Ambulance helicopters are often used for emergencies due to their ability to land directly on the roof of a hospital. When transporting patients, the mobility and agility of an ambulance helicopter is very important, realizing the goal of the fastest, safest and easiest transport of patients to the hospital. This special operation lift, in addition to ensuring safe, emergency transport for everyone, also has to meet other extreme conditions. 

Dr. Hospital Pixley Ka-Isaka Seme Memorial 

First, aviation law states that nothing should protrude around the helipad during take-off and landing. This means that the roof of the lift must be completely flat with the helipad’s surface area when not in use. The elevator must be able to bring the cabin to the airport deck on the top floor of the building when staff and patients need to use the elevator to get down. 

This lift is specially designed to transport patients from the heliport to the emergency room in optimal conditions. Accordingly, the elevator consists of a double bearing frame driven by two direct acting pistons. The cabin is fixed at the top of the frame, while the movable bottom is used to guide the elevator as it passes through the roof of the building. Hydraulic pistons will help achieve the highest thrust, which can gently lift the elevator cabin from the emergency floor to the helipad area. To increase stability and rigidity, the elevator is equipped with a double chain system with guide rails installed inside the shaft under the roof of the building, which helps to keep the elevator stable when the cabin is at the highest position which is on the roof even in high winds. 

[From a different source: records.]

(** * Node reputation and audit history of the satellite database

    A shallow embedding of [satellitedb.reputations] (the part of
    [satellite/satellitedb/reputations.go] that applies one audit outcome to
    one node): [recordAuditHistory], [updateAuditHistoryWithTx],
    [populateUpdateNodeStats], [populateUpdateFields] and [Update].

    Conventions.
    - [float64] is Rocq's primitive binary64 float, which has Go's
      round-to-nearest-even arithmetic and Go's comparison on NaN.
    - [int64] and [int32] are [Z] with the wrap-around of Go's [+] written
      out ([add64], [add32]).
    - [time.Time] is the number of nanoseconds since the zero time, a [Z];
      a [*time.Time] column is an [option].  [time.Duration] is an [int64]
      count of nanoseconds.  What [time.Now()] reads inside [time.Since]
      is an argument of its own, [wall], next to the parameter [now].
    - The two tables the code touches are finite maps keyed by node id.
      [pb.Marshal] followed by [pb.Unmarshal] is taken to be the identity,
      so the [history] column holds the decoded message, and the statements
      of the in-memory store never fail with a storage error. *)

From Stdlib Require Import ZArith List Bool Lia String Floats.
From stdpp Require Import gmap.
Import ListNotations.

Local Open Scope Z_scope.

(** ** Machine integers *)

Definition wrap (bits : Z) (x : Z) : Z :=
  (x + 2 ^ (bits - 1)) mod 2 ^ bits - 2 ^ (bits - 1).

Definition add64 (a b : Z) : Z := wrap 64 (a + b).
Definition add32 (a b : Z) : Z := wrap 32 (a + b).
Definition neg64 (a : Z) : Z := wrap 64 (- a).

Definition minInt64 : Z := - 2 ^ 63.
Definition maxInt64 : Z := 2 ^ 63 - 1.

(** ** float64 *)

(** [float64(n)] for an integer [n] of magnitude below 2^63. *)
Definition float64_of_Z (z : Z) : float :=
  if z <? 0 then PrimFloat.opp (PrimFloat.of_uint63 (Uint63.of_Z (- z)))
  else PrimFloat.of_uint63 (Uint63.of_Z z).

(** [int(f)]: Go truncates toward zero.  The conversion of a NaN, an infinity
    or a value outside [int64] is implementation-specific; amd64's cvttsd2si
    gives the smallest [int64], which is what is written here. *)
Definition int_of_float64 (f : float) : Z :=
  match Prim2SF f with
  | S754_zero _ => 0
  | S754_finite s m e =>
      let a := if 0 <=? e then Z.pos m * 2 ^ e else Z.pos m / 2 ^ (- e) in
      let v := if s then - a else a in
      if (minInt64 <=? v) && (v <=? maxInt64) then v else minInt64
  | S754_infinity _ | S754_nan => minInt64
  end.

(** ** time.Time and time.Duration *)

Module Time.

Definition t : Type := Z.

Definition Before (a b : t) : bool := a <? b.
Definition After (a b : t) : bool := b <? a.
Definition Add (a : t) (d : Z) : t := a + d.

(** [a.Sub(b)] saturates at the ends of [int64]. *)
Definition Sub (a b : t) : Z := Z.max minInt64 (Z.min maxInt64 (a - b)).

(** [a.Truncate(d)] rounds down to a multiple of [d] since the zero time,
    and returns [a] when [d <= 0]. *)
Definition Truncate (a : t) (d : Z) : t :=
  if d <=? 0 then a else a - a mod d.

End Time.

Module Duration.

Definition Second : Z := 1000000000.

(** [d.Seconds()]: whole seconds plus the fraction, both converted first. *)
Definition Seconds (d : Z) : float :=
  let sec := Z.quot d Second in
  let nsec := Z.rem d Second in
  (float64_of_Z sec + float64_of_Z nsec / 1e9)%float.

End Duration.

(** ** Requests and configuration *)

Inductive AuditType : Type :=
  | AuditSuccess
  | AuditFailure
  | AuditUnknown
  | AuditOffline.

Definition AuditType_eqb (a b : AuditType) : bool :=
  match a, b with
  | AuditSuccess, AuditSuccess
  | AuditFailure, AuditFailure
  | AuditUnknown, AuditUnknown
  | AuditOffline, AuditOffline => true
  | _, _ => false
  end.

Record AuditHistoryConfig : Type := {
  WindowSize : Z;
  TrackingPeriod : Z;
  GracePeriod : Z;
  OfflineThreshold : float;
  OfflineDQEnabled : bool;
  OfflineSuspensionEnabled : bool
}.

(** [storj.NodeID], 32 bytes, read as a number. *)
Abbreviation NodeID := N (only parsing).

Record UpdateRequest : Type := {
  NodeID_ : NodeID;
  AuditOutcome : AuditType;
  AuditLambda : float;
  AuditWeight : float;
  AuditDQ : float;
  SuspensionGracePeriod : Z;
  SuspensionDQEnabled : bool;
  AuditsRequiredForVetting : Z;
  AuditHistory : AuditHistoryConfig
}.

(** ** Audit history *)

Record AuditWindow : Type := {
  WindowStart : Time.t;
  OnlineCount : Z;
  TotalCount : Z
}.

Record AuditHistoryPB : Type := {
  Windows : list AuditWindow;
  Score : float
}.

(** The one error of [recordAuditHistory], "cannot add audit to audit
    history; window already passed", and the run-time panic of an index out
    of range. *)
Inductive Error : Type :=
  | ErrWindowPassed
  | PanicIndexOutOfRange.

(** The deleting loop of [recordAuditHistory]: every leading window that
    starts before [earliestWindow] goes; the flag says whether one did. *)
Fixpoint dropOldWindows (earliestWindow : Time.t) (ws : list AuditWindow)
  : list AuditWindow * bool :=
  match ws with
  | [] => ([], false)
  | window :: rest =>
      if Time.Before (WindowStart window) earliestWindow
      then (fst (dropOldWindows earliestWindow rest), true)
      else (ws, false)
  end.

(** The second clause of the condition is only evaluated on a non-empty
    slice. *)
Definition needsNewWindow (ws : list AuditWindow) (start : Time.t) : bool :=
  match last ws with
  | None => true
  | Some w => Time.Before (WindowStart w) start
  end.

To meet the flatness of the airport surface, the roof of the elevator covering the cabin with super-hard steel will become helipad. After the plane stops, the elevator cabin with the elevator frame and roof will rise above the airport floor to pick up patients, medical staff and attached equipment. After the cabin goes down, the cabin roof will return to level with the helipad. In this way, the aerodrome on the roof will become a uniform plane, with no overhangs that could jeopardize helicopter landings. 

Helipad on the hospital rooftop 

Another factor that manufacturers must address is finding a solution to prevent corrosion. To withstand all weather changes and harsh environments in which the elevator operates, the elevator’s electrical system and cabin are constructed with special materials that are water and corrosion resistant. As for the protection of the steel structure of the elevator, the mechanical parts, such as the cabin, door and cabin frame, are painted with marine grade C5-M anti-corrosion paint, a highly durable paint for ships, which is durable in harsh environmental conditions. 

In addition to the above standards, this special elevator is specially designed to transport large volumes including patients, medical staff with hospital beds and attached medical equipment. Therefore, elevators must be made of tough and impact-resistant materials. The elevator has a load capacity of 1600kg, a speed of 0.5 m/s, and has a cabin size of 1.4 m wide, 2.53 m long and 2.52 m high. 

Model (left) and elevator in operation (right) 

The Blain Servo device (SEV) integrated in the control system of the elevator will provide stable acceleration and deceleration, unaffected by any factors such as current variations or external influences. Elevator operations can be monitored, recorded and adjusted via a laptop on site or via other devices remotely via an internet connection./.